The beginnings of cooperative movement in Ukrainian lands ruled by the Russian Empire belong to the 1860s. The first consumer cooperative was formed in Kharkiv in 1866 at the initiative M. Ballin. In 1869-1871 credit unions were established in Hadiach and Sokyryntsi, both in Poltava Governorate, by Hryhoriy Galagan. However, until the 1890s the development of cooperative movement under Russian rule was slow due to lack of popular initiative, deficient law and hurdles presented by authorities. During that period many cooperatives were supported by zemstvo organs. The cooperative movement became more active after the adoption of a special law in 1897, which allowed the approval of cooperatives' statutes by local governors, not by the central government as it used to be before, as well as the 1895 law on small-scale credit.

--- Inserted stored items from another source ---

Lemma filter_length_le {A} (P Q : A -> Prop) `{!forall x, Decision (P x), !forall x, Decision (Q x)} l :
  (forall x, x ∈ l -> Q x -> P x) -> (length (filter Q l) <= length (filter P l))%nat.
Proof.
  induction l as [|x l IH]; intros Hi; [done|]. rewrite !filter_cons. specialize (IH ltac:(intros y Hy; apply Hi; by right)).
  specialize (Hi x ltac:(left)). repeat case_decide; cbn; tauto || lia.
Qed.
Lemma filter_length_lt {A} (P Q : A -> Prop) `{!forall x, Decision (P x), !forall x, Decision (Q x)} l y :
  (forall x, x ∈ l -> Q x -> P x) -> y ∈ l -> P y -> ~ Q y -> (length (filter Q l) < length (filter P l))%nat.
Proof.
  intros Hi Hy HP HQ. apply list_elem_of_split in Hy as (l1 & l2 & ->). rewrite !filter_app, !filter_cons, !length_app.
  rewrite decide_False, decide_True by done. cbn [length].
  pose proof (filter_length_le P Q l1 ltac:(intros x Hx; apply Hi; set_solver)).
  pose proof (filter_length_le P Q l2 ltac:(intros x Hx; apply Hi; set_solver)). lia.
Qed.

(** Jumps were only reset, and the block to which a reset jump led has none
    left. *)
Record unlinked (s s' : tb_state) : Prop := {
  ul_less j k : slot k -> link s' j k = None \/ link s' j k = link s j k;
  ul_closed j k t : slot k -> link s j k = Some t -> link s' j k = None -> forall k', slot k' -> link s' t k' = None }.

Lemma unlinked_refl s : unlinked s s.
Proof. split; [by right|]. intros j k t _ E E'. congruence. Qed.
Lemma unlinked_trans s1 s2 s3 : unlinked s1 s2 -> unlinked s2 s3 -> unlinked s1 s3.
Proof.
  intros [A1 B1] [A2 B2]. assert (Hn : forall j k, slot k -> link s2 j k = None -> link s3 j k = None).
  { intros j k Hk E. destruct (A2 j k Hk) as [E'|E']; congruence. }
  split.
  - intros j k Hk. destruct (A2 j k Hk) as [E|E]; [by left|]. rewrite E. auto.
  - intros j k t Hk E E' k' Hk'. destruct (A1 j k Hk) as [E2|E2]; [by apply Hn; [|apply (B1 j k t)]|].
    apply (B2 j k t); congruence.
Qed.
(** The array with one more block; the lists do not know it yet. *)
Lemma page_wf_more live s b P : (forall i, live i -> (i < nb_tbs s)%nat) -> page_wf (enlisted live s) s P ->
  page_wf (fun p => enlisted live s p) (set_tbs (tbs s ++ [b]) s) P.
Proof.
  intros Hl W. assert (Ho : forall i, live i -> (tbs s ++ [b]) !! i = tbs s !! i) by (intros i Hi; apply lookup_app_l; by apply Hl).
  split; [|apply W|].
  - intros k. eapply pchain_frame; [apply (pw_chain _ _ _ W)|]. intros q [[Hq _] _]%(pw_elem _ _ _ W). unfold page_read. cbn. by rewrite Ho.
  - intros k p. rewrite (pw_elem _ _ _ W). split; intros [Hp Hpg]; (split; [done|]); unfold on_page in *; cbn [tbs set_tbs] in *; rewrite Ho in *; try apply Hp; done.
Qed.

Lemma page_wf_same A s s' P : page_wf A s P -> same_but (fun b => but_hash (strip b)) s s' -> first_tb s' = first_tb s -> page_wf A s' P.
Proof. intros W Hs Hf. by apply (page_wf_but (fun b => but_hash (strip b)) s). Qed.

Lemma page_and_offset x : page_of x + page_offset x = x.
Proof. rewrite page_offset_mod, page_of_mod. lia. Qed.

Lemma page_wf_addr A s P tb v : page_wf A s P -> ~ A (tb, 1) -> page_wf A (tb_update tb (set_page_addr 1 v) s) P.
Proof.
  intros W HA. assert (R : forall q, page_read q (tb_update tb (set_page_addr 1 v) s) = page_read q s).
  { intros [i n]. unfold page_read. cbn [fst snd]. rewrite lookup_update. destruct (decide (i = tb)) as [->|]; [|done]. by destruct (tbs s !! tb). }
  split; [|apply W|].
  - intros k. eapply pchain_frame; [apply (pw_chain _ _ _ W)|]. intros q _. apply R.
  - intros k [i n]. rewrite (pw_elem _ _ _ W). unfold on_page. cbn [fst snd]. rewrite lookup_update. destruct (decide (i = tb)) as [->|]; [|done].
    split; intros (Hp & Hn & b & Hb & Hpg); (split; [done|]; split; [done|]);
      (destruct Hn as [-> | ->]; [|done]); (destruct (tbs s !! tb) as [b0|]; [|done]); injection Hb as <-; eexists; (split; [reflexivity|done]).
Qed.
(** Jumps that are reset on the way. *)
Lemma unlink_sim s a : sim s a -> exists s', cpu_unlink_tb s = Ok s' /\ sim s' a /\ v_current_tb s' = None /\
  v_pos s' = v_pos s /\ v_exit_request s' = v_exit_request s.
Proof.
  intros Hsim. pose proof Hsim as [S1 S2 S3 S4 S5 S6]. unfold cpu_unlink_tb. destruct (v_current_tb s) as [c|] eqn:Ec; [|by exists s].
  destruct (tb_inv_unlink _ _ _ c S3 (S5 c eq_refl)) as (t' & -> & I' & Hs & U & Hno). cbn [rbind].
  eexists. split; [reflexivity|]. split; [|done]. pose proof Hs as (_ & _ & _ & _ & _ & _ & Hfl).
  split; cbn [v_cpu v_phys v_tb v_current_tb set_tb set_current_tb]; try done; [by rewrite Hfl|].
  unfold pos_ok in *. cbn [v_cpu v_phys v_tb v_current_tb v_pos set_tb set_current_tb]. destruct (v_pos s) as [ret| |next|tb next|tb].
  - done.
  - done.
  - destruct S6 as (He & Hp & Hcur & Hn). congruence.
  - destruct S6 as (He & Hp & Hfor & Hn & Hcur). do 2 (split; [done|]). split; [by eapply tb_for_same|]. split; [by eapply next_ok_same|done].
  - destruct S6 as (He & Hp & Hfor & Hcur). do 2 (split; [done|]). split; [by eapply tb_for_same|]. right.
    destruct Hcur as [(c' & Hc & Hrt)|Hno']; [|intros k Hk; destruct (ul_less _ _ U tb k Hk) as [->| ->]; auto].
    assert (c' = c) as -> by congruence. intros k Hk. by eapply unlinked_reach.
Qed.

Lemma request_ok x e : cpu_ok e -> cpu_ok (setf interrupt_request x e).
Proof. intros (S & W & R). split; [done|]. split; [exact W|]. by apply words_setf. Qed.
Lemma equiv_request x y e1 e2 : e1 ≈ e2 -> x = y -> setf interrupt_request x e1 ≈ setf interrupt_request y e2.
Proof. intros H E. apply equiv_setf_eq; [not_in_list|done|done]. Qed.
Lemma pc_equiv_request x y e1 e2 : e1 ≃ e2 -> x = y -> setf interrupt_request x e1 ≃ setf interrupt_request y e2.
Proof.
  intros (H1 & H2 & H3 & H4) ->. split; [|done]. intros f Hf. cbn. case_decide; [done|auto].
Qed.
Lemma pc_equiv_fld e1 e2 f : e1 ≃ e2 -> f ∉ flag_fields -> fld e1 f = fld e2 f.
Proof. intros (H & _). apply H. Qed.

(** A change of the requests. *)
Lemma request_sim s a (g : Z -> Z) : sim s a ->
  sim (set_cpu (setf interrupt_request (g (fld (v_cpu s) interrupt_request)) (v_cpu s)) s)
    (set_a_cpu (setf interrupt_request (g (fld (a_cpu a) interrupt_request)) (a_cpu a)) a).
Proof.
  intros [S1 S2 S3 S4 S5 S6]. split; [by apply request_ok|done..|].
  assert (Hq : v_cpu s ≈ a_cpu a -> setf interrupt_request (g (fld (v_cpu s) interrupt_request)) (v_cpu s) ≈
      setf interrupt_request (g (fld (a_cpu a) interrupt_request)) (a_cpu a)).
  { intros He. apply equiv_request; [done|]. f_equal. apply equiv_fld; [done|not_in_list]. }
  unfold pos_ok in *. cbn [v_cpu v_phys v_tb v_current_tb v_pos set_cpu a_cpu a_phys a_pending set_a_cpu].
  destruct (v_pos s) as [ret| |next|tb next|tb]; destruct S6 as (He & Hp); (split; [|exact Hp]); auto.
  apply pc_equiv_request; [done|]. f_equal. apply pc_equiv_fld; [done|not_in_list].
Qed.

Lemma remap_sim s a phys t : sim s a -> may_remap (v_pos s) = true -> tb_inv (fld (a_cpu a0) features) phys t ->
  tb_invalidated_flag t = false -> sim (remap phys t s) (mkArch (a_cpu a) phys (a_pending a)).
Proof.
  intros [S1 S2 S3 S4 S5 S6] Hm I Hfl. split; try done. unfold pos_ok in *.
  cbn [v_cpu v_phys v_tb v_current_tb v_pos remap a_cpu a_phys a_pending]. destruct (v_pos s) as [ret| |[next|]|tb next|tb]; try done.
  destruct S6 as (He & Hp & _). do 3 (split; [done|]). by intros ? ?.
Qed.
(* ===== verification/SoftMmu.v ===== *)
(** * The soft MMU: loads and stores of the guest

    The TLB of [exec.c] ([tlb_set_page_exec], [tlb_flush], the dirty tracking
    behind [IO_MEM_NOTDIRTY]) and the accesses of [softmmu_template.h] and
    [softmmu_header.h] that translated code makes through it. The memory
    checker, instruction counting and the hit of a watchpoint are left out;
    the pages that have a watchpoint are routed to its slot as the code does.
    Host pointers into the RAM are RAM offsets, as in [GuestMem]. *)
From stdpp Require Import gmap.
From S2P Require Import Prelude ArmCpu GuestMem ArmMmu.
From stdpp Require Import list sets.
#[local] Open Scope Z_scope.

Definition CPU_TLB_SIZE : Z := 256.
Definition NB_MMU_MODES : Z := 2.
Definition TLB_INVALID_MASK : Z := 8.
Definition TLB_NOTDIRTY : Z := 16.
Definition TLB_MMIO : Z := 32.
Definition IO_MEM_NOTDIRTY : Z := 24.
(** [-1] as a [target_ulong]. *)
Definition no_addr : Z := 0xffffffff.
(** [x & (TARGET_PAGE_MASK | TLB_INVALID_MASK)]. *)
Definition tlb_tag (x : Z) : Z := Z.ldiff x (Z.ldiff (TARGET_PAGE_SIZE - 1) TLB_INVALID_MASK).

Record CPUTLBEntry := mkTLB { addr_read : Z; addr_write : Z; addr_code : Z; addend : Z }.

Section SoftMmu.
Context {W : Type}.

Record mmu_state := mkState {
  cpu : CPUARMState;
  tlb_table : Z -> Z -> CPUTLBEntry;       (* by MMU mode and index *)
  iotlb : Z -> Z -> Z;
  pmem : PhysMem;
  dirt : DirtyState;
  watchpoints : list Z;                    (* their [vaddr] *)
  mem_io_vaddr : Z;
  dev : W
}.

Definition set_tlb t s := mkState (cpu s) t (iotlb s) (pmem s) (dirt s) (watchpoints s) (mem_io_vaddr s) (dev s).
Definition set_pmem m s := mkState (cpu s) (tlb_table s) (iotlb s) m (dirt s) (watchpoints s) (mem_io_vaddr s) (dev s).
Definition set_dirt d s := mkState (cpu s) (tlb_table s) (iotlb s) (pmem s) d (watchpoints s) (mem_io_vaddr s) (dev s).
Definition set_cpu e s := mkState e (tlb_table s) (iotlb s) (pmem s) (dirt s) (watchpoints s) (mem_io_vaddr s) (dev s).
Definition set_io_vaddr a s := mkState (cpu s) (tlb_table s) (iotlb s) (pmem s) (dirt s) (watchpoints s) a (dev s).
Definition set_dev w s := mkState (cpu s) (tlb_table s) (iotlb s) (pmem s) (dirt s) (watchpoints s) (mem_io_vaddr s) w.

Definition upd_tlb (idx i : Z) (f : CPUTLBEntry -> CPUTLBEntry) (t : Z -> Z -> CPUTLBEntry) :=
  fun idx' i' => if (idx' =? idx) && (i' =? i) then f (t idx' i') else t idx' i'.

(** ** The TLB *)

Definition tlb_index (addr : Z) : Z := Z.land (Z.shiftr addr TARGET_PAGE_BITS) (CPU_TLB_SIZE - 1).

Definition clear_entry (te : CPUTLBEntry) : CPUTLBEntry := mkTLB no_addr no_addr no_addr (addend te).

Definition in_tlb (idx i : Z) : bool :=
  (0 <=? idx) && (idx <? NB_MMU_MODES) && (0 <=? i) && (i <? CPU_TLB_SIZE).

Definition tlb_flush (s : mmu_state) : mmu_state :=
  set_tlb (fun idx i => if in_tlb idx i then clear_entry (tlb_table s idx i) else tlb_table s idx i) s.

Definition tlb_flush_entry (addr : Z) (te : CPUTLBEntry) : CPUTLBEntry :=
  if (addr =? tlb_tag (addr_read te)) || (addr =? tlb_tag (addr_write te)) || (addr =? tlb_tag (addr_code te))
  then clear_entry te else te.

(** A loop over the MMU modes at one index. *)
Definition all_modes (i : Z) (f : CPUTLBEntry -> CPUTLBEntry) (t : Z -> Z -> CPUTLBEntry) :=
  upd_tlb 1 i f (upd_tlb 0 i f t).

Definition tlb_flush_page (addr : Z) (s : mmu_state) : mmu_state :=
  let addr := page_of addr in
  set_tlb (all_modes (tlb_index addr) (tlb_flush_entry addr) (tlb_table s)) s.

Definition tlb_reset_dirty_range (start length : Z) (te : CPUTLBEntry) : CPUTLBEntry :=
  if page_offset (addr_write te) =? IO_MEM_RAM then
    let addr := u32 (page_of (addr_write te) + addend te) in
    if u32 (addr - start) <? length
    then mkTLB (addr_read te) (Z.lor (page_of (addr_write te)) TLB_NOTDIRTY) (addr_code te) (addend te)
    else te
  else te.

Definition dirty_flags (d : DirtyState) (page : Z) : Z := default 0 (phys_ram_dirty d !! page).
Definition set_flags (page v : Z) (d : DirtyState) : DirtyState :=
  mkDirty (<[page := v]> (phys_ram_dirty d)) (tb_invalidated d).

Fixpoint mask_flags (page : Z) (n : nat) (flags : Z) (d : DirtyState) : DirtyState :=
  match n with
  | O => d
  | S n => mask_flags (page + 1) n flags (set_flags page (Z.ldiff (dirty_flags d page) flags) d)
  end.
Definition get_c1 (op2 : Z) (e : CPUARMState) : res (Z * CPUARMState) :=
  let op2 := if arm_feature e ARM_FEATURE_OMAPCP then 0 else op2 in
  if op2 =? 0 then rd (fld e c1_sys) e
  else if op2 =? 1 then
    if arm_feature e ARM_FEATURE_XSCALE then rd (fld e c1_xscaleauxcr) e
    else if negb (arm_feature e ARM_FEATURE_AUXCR) then Abort
    else
      let id := fld e c0_cpuid in
      if id =? ARM_CPUID_ARM1026 then rd 1 e
      else if (id =? ARM_CPUID_ARM1136) || (id =? ARM_CPUID_ARM1136_R2) then rd 7 e
      else if id =? ARM_CPUID_ARM11MPCORE then rd 1 e
      else if id =? ARM_CPUID_CORTEXA8 then rd 2 e
      else Abort
  else if op2 =? 2 then
    if arm_feature e ARM_FEATURE_XSCALE then Abort else rd (fld e c1_coproc) e
  else Abort.

Definition get_c2 (op2 : Z) (e : CPUARMState) : res (Z * CPUARMState) :=
  if arm_feature e ARM_FEATURE_MPU then
    if op2 =? 0 then rd (fld e c2_data) e else if op2 =? 1 then rd (fld e c2_insn) e else Abort
  else if op2 =? 0 then rd (fld e c2_base0) e
  else if op2 =? 1 then rd (fld e c2_base1) e
  else if op2 =? 2 then rd (fld e c2_control) e
  else Abort.

Definition get_c5 (op2 : Z) (e : CPUARMState) : res (Z * CPUARMState) :=
  let op2 := if arm_feature e ARM_FEATURE_OMAPCP then 0 else op2 in
  let mpu := arm_feature e ARM_FEATURE_MPU in
  if op2 =? 0 then rd (if mpu then simple_mpu_ap_bits (fld e c5_data) else fld e c5_data) e
  else if op2 =? 1 then rd (if mpu then simple_mpu_ap_bits (fld e c5_data) else fld e c5_insn) e
  else if op2 =? 2 then if negb mpu then Abort else rd (fld e c5_data) e
  else if op2 =? 3 then if negb mpu then Abort else rd (fld e c5_insn) e
  else Abort.

Definition get_c6 (op2 crm : Z) (e : CPUARMState) : res (Z * CPUARMState) :=
  if arm_feature e ARM_FEATURE_MPU then
    if 8 <=? crm then Abort else rd (elt e c6_region (Z.to_nat crm)) e
  else
    let op2 := if arm_feature e ARM_FEATURE_OMAPCP then 0 else op2 in
    if op2 =? 0 then rd (fld e c6_data) e
    else if op2 =? 1 then rd (if arm_feature e ARM_FEATURE_V6 then 0 else fld e c6_insn) e
    else if op2 =? 2 then if arm_feature e ARM_FEATURE_V6 then rd (fld e c6_insn) e else Abort
    else Abort.

Definition get_c9 (op1 op2 crm : Z) (e : CPUARMState) : res (Z * CPUARMState) :=
  if op1 =? 0 then
    if arm_feature e ARM_FEATURE_OMAPCP then rd 0 e
    else if op2 =? 0 then rd (fld e c9_data) e
    else if op2 =? 1 then rd (fld e c9_insn) e
    else Abort
  else if op1 =? 1 then if negb (crm =? 0) then Abort else rd 0 e
  else Abort.

Definition get_c13 (op2 : Z) (e : CPUARMState) : res (Z * CPUARMState) :=
  if op2 =? 0 then rd (fld e c13_fcse) e
  else if op2 =? 1 then rd (fld e c13_context) e
  else if op2 =? 2 then rd (fld e c13_tls1) e
  else if op2 =? 3 then rd (fld e c13_tls2) e
  else if op2 =? 4 then rd (fld e c13_tls3) e
  else Abort.

Definition get_c15 (op2 crm : Z) (e : CPUARMState) : res (Z * CPUARMState) :=
  if arm_feature e ARM_FEATURE_XSCALE then
    if (op2 =? 0) && (crm =? 1) then rd (fld e c15_cpar) e else Abort
  else if arm_feature e ARM_FEATURE_OMAPCP then
    if crm =? 0 then rd 0 e
    else if crm =? 1 then rd (fld e c15_ticonfig) e
    else if crm =? 2 then rd (fld e c15_i_max) e
    else if crm =? 3 then rd (fld e c15_i_min) e
    else if crm =? 4 then rd (fld e c15_threadid) e
    else if crm =? 8 then rd 0 e
    else Abort
  else rd 0 e.

Definition get_cp15 (insn : Z) (e : CPUARMState) : res (Z * CPUARMState) :=
  let op1 := cp_op1 insn in let op2 := cp_op2 insn in let crm := cp_crm insn in let crn := cp_crn insn in
  if crn =? 0 then get_c0 op1 op2 crm e
  else if crn =? 1 then get_c1 op2 e
  else if crn =? 2 then get_c2 op2 e
  else if crn =? 3 then rd (fld e c3) e
  else if crn =? 5 then get_c5 op2 e
  else if crn =? 6 then get_c6 op2 crm e
  else if crn =? 7 then Ok (0, setf ZF 0 e)
  else if crn =? 9 then get_c9 op1 op2 crm e
  else if crn =? 10 then rd 0 e
  else if crn =? 13 then get_c13 op2 e
  else if crn =? 15 then get_c15 op2 crm e
  else Abort.

(** ** What a write changes *)

(** The members that a translation looks at, on a processor with an MMU. *)
Definition walk_fields : list cpu_field :=
  [c1_sys; c2_base0; c2_base1; c2_mask; c2_base_mask; c3; c13_fcse; features].

Definition same_walk (e e' : CPUARMState) : Prop := forall f, f ∈ walk_fields -> fld e' f = fld e f.

Lemma same_walk_setf f v e : f ∉ walk_fields -> same_walk e (setf f v e).
Proof. intros Hf g Hg. cbn. rewrite decide_False; [done|]. by intros ->. Qed.

Lemma same_walk_trans e1 e2 e3 : same_walk e1 e2 -> same_walk e2 e3 -> same_walk e1 e3.
Proof. intros H1 H2 f Hf. by rewrite H2, H1. Qed.

Lemma same_walk_sete a i v e : same_walk e (sete a i v e).
Proof. intros f Hf. done. Qed.

Create HintDb walk.
Lemma not_walk f : bool_decide (f ∈ walk_fields) = false -> f ∉ walk_fields.
Proof. apply bool_decide_eq_false. Qed.
#[export] Hint Extern 1 (_ ∉ walk_fields) => (apply not_walk; reflexivity) : walk.
#[export] Hint Resolve same_walk_setf same_walk_sete : walk.

Lemma get_phys_addr_same ldl e e' a acc user :
  same_walk e e' -> arm_feature e ARM_FEATURE_MPU = false ->
  get_phys_addr ldl e' a acc user = get_phys_addr ldl e a acc user.
Proof.
  intros Hw HM. assert (Hf : forall n, arm_feature e' n = arm_feature e n).
  { intros n. unfold arm_feature. rewrite (Hw features); [done|]. unfold walk_fields. set_solver. }
  assert (W : fld e' c1_sys = fld e c1_sys /\ fld e' c2_base0 = fld e c2_base0 /\ fld e' c2_base1 = fld e c2_base1 /\
    fld e' c2_mask = fld e c2_mask /\ fld e' c2_base_mask = fld e c2_base_mask /\ fld e' c3 = fld e c3 /\
    fld e' c13_fcse = fld e c13_fcse) by (split_and!; apply Hw; unfold walk_fields; set_solver).
  destruct W as (W1 & W2 & W3 & W4 & W5 & W6 & W7).
  unfold get_phys_addr, get_phys_addr_v5, get_phys_addr_v6, get_level1_table_address, finish_walk_v6, finish_walk, check_ap.
  by rewrite !Hf, !HM, !W1, !W2, !W3, !W4, !W5, !W6, !W7.
Qed.

(** Every write of another register than the table bases either flushes the
    TLB or leaves the translation as it is. *)
Lemma set_cp15_walk insn val e e' effs :
  set_cp15 insn val e = Ok (e', effs) ->
  cp_crn insn = 2 \/ TlbFlush ∈ effs \/ same_walk e e'.
Proof.
  unfold set_cp15. cbn zeta. intros H.
  assert (Hr : same_walk e e) by done.
  destruct (Z.eqb_spec (cp_crn insn) 2) as [|_]; [by left|right].
  revert H. unfold set_c0, set_c1, set_c5, set_c6, set_c8, set_c9, set_c13, set_c15, wr, nothing, bad_reg. cbn zeta.
  repeat match goal with |- context [if ?b then _ else _] => destruct b eqn:? end;
    intros H; simplify_eq; try (left; apply list_elem_of_here);
    right; try done; try solve [apply same_walk_setf; auto with walk]; try apply same_walk_sete.
  all: try solve [eapply same_walk_trans; apply same_walk_setf; auto with walk].
  all: intros f Hf; cbn; case_decide; subst; try done.
  all: repeat match goal with H : negb _ = false |- _ => apply negb_false_iff in H end; rewrite Z.eqb_eq in *; congruence.
Qed.

(** ** Composition with the soft MMU *)

Section Flush.
Context {W : Type} (io_word : Z -> Z -> Z).

(** What the emulator does for a write: the new registers, and the flush. *)
Definition cp15_apply (e' : CPUARMState) (effs : list effect) (s : mmu_state (W := W)) : mmu_state :=
  let s := set_cpu e' s in if decide (TlbFlush ∈ effs) then tlb_flush s else s.

Lemma set_cpu_map e' (s : mmu_state (W := W)) :
  arm_feature (cpu s) ARM_FEATURE_MPU = false -> same_walk (cpu s) e' -> same_map io_word s (set_cpu e' s).
Proof. intros HM Hw. split; [|by split]. intros idx va acc. by apply get_phys_addr_same. Qed.

(** C31: On a processor with an MMU (one without a protection unit, before
    and after the write), a write to any system register but the table bases
    in c2 leaves the TLB coherent with the translation that the new registers
    define: it flushes the TLB, or it writes a register that no translation
    depends on. A write to c2 leaves the entries as they were: dropping those
    of the old tables is left to the guest. *)
Theorem cp15_write_coherent insn val (s : mmu_state (W := W)) e' effs :
  env_ok s -> coherent io_word s -> set_cp15 insn val (cpu s) = Ok (e', effs) ->
  mmu_wf e' -> arm_feature e' ARM_FEATURE_MPU = false ->
  if cp_crn insn =? 2 then tlb_table (cp15_apply e' effs s) = tlb_table s
  else env_ok (cp15_apply e' effs s) /\ coherent io_word (cp15_apply e' effs s).
Proof.
  intros He Hc Hs Hwf HM. destruct (Z.eqb_spec (cp_crn insn) 2) as [H2|Hn].
  { unfold cp15_apply. cbn zeta. case_decide as Hf; [|done]. exfalso. revert Hs. unfold set_cp15. cbn zeta. rewrite H2. cbn [Z.eqb Pos.eqb].
    unfold set_c2, wr, bad_reg. repeat match goal with |- context [if ?b then _ else _] => destruct b end; intros Hs; simplify_eq; by apply not_elem_of_nil in Hf. }
  unfold cp15_apply. cbn zeta.
  assert (He' : env_ok (set_cpu e' s)) by (destruct He as (_ & _ & H); exact (conj Hwf (conj HM H))).
  destruct He as (_ & HM0 & _). case_decide as Hf.
  - split; [exact He'|apply flush_coherent].
  - split; [exact He'|]. destruct (set_cp15_walk insn val (cpu s) e' effs Hs) as [?|[?|Hw]]; [done|done|].
    exact (coherent_map io_word s _ (set_cpu_map e' s HM0 Hw) eq_refl eq_refl Hc).
Qed.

After 1905, Ukrainian governorates of Poltava, Kyiv and Podolia took leading positions in the whole Russian Empire in respect to the number of cooperative societies existing in their territories. First cooperative unions in Ukraine emerged in 1901 in Berdiansk, in 1908 in Kyiv and in 1910 (?) in Vinnytsia. However, in 1913 those unions were dissolved, and replaced with the "South Russian Consumer Society" in Kharkiv, which operated as a filial of the Moscow Union of Consumer Societies. In the same year the 2nd All-Russian Congress of Cooperatives took place in Kyiv, also involving representatives from Western Ukraine. Among prominent activists of the Ukrainian cooperative movement under Russian rule were V. Domanytsky, O. Yurkevych, Khrystofor Baranovsky, Borys Martos, P. Pozharsky, Y. Voloshynovsky, Mykola Stasiuk, M. Levytsky and others.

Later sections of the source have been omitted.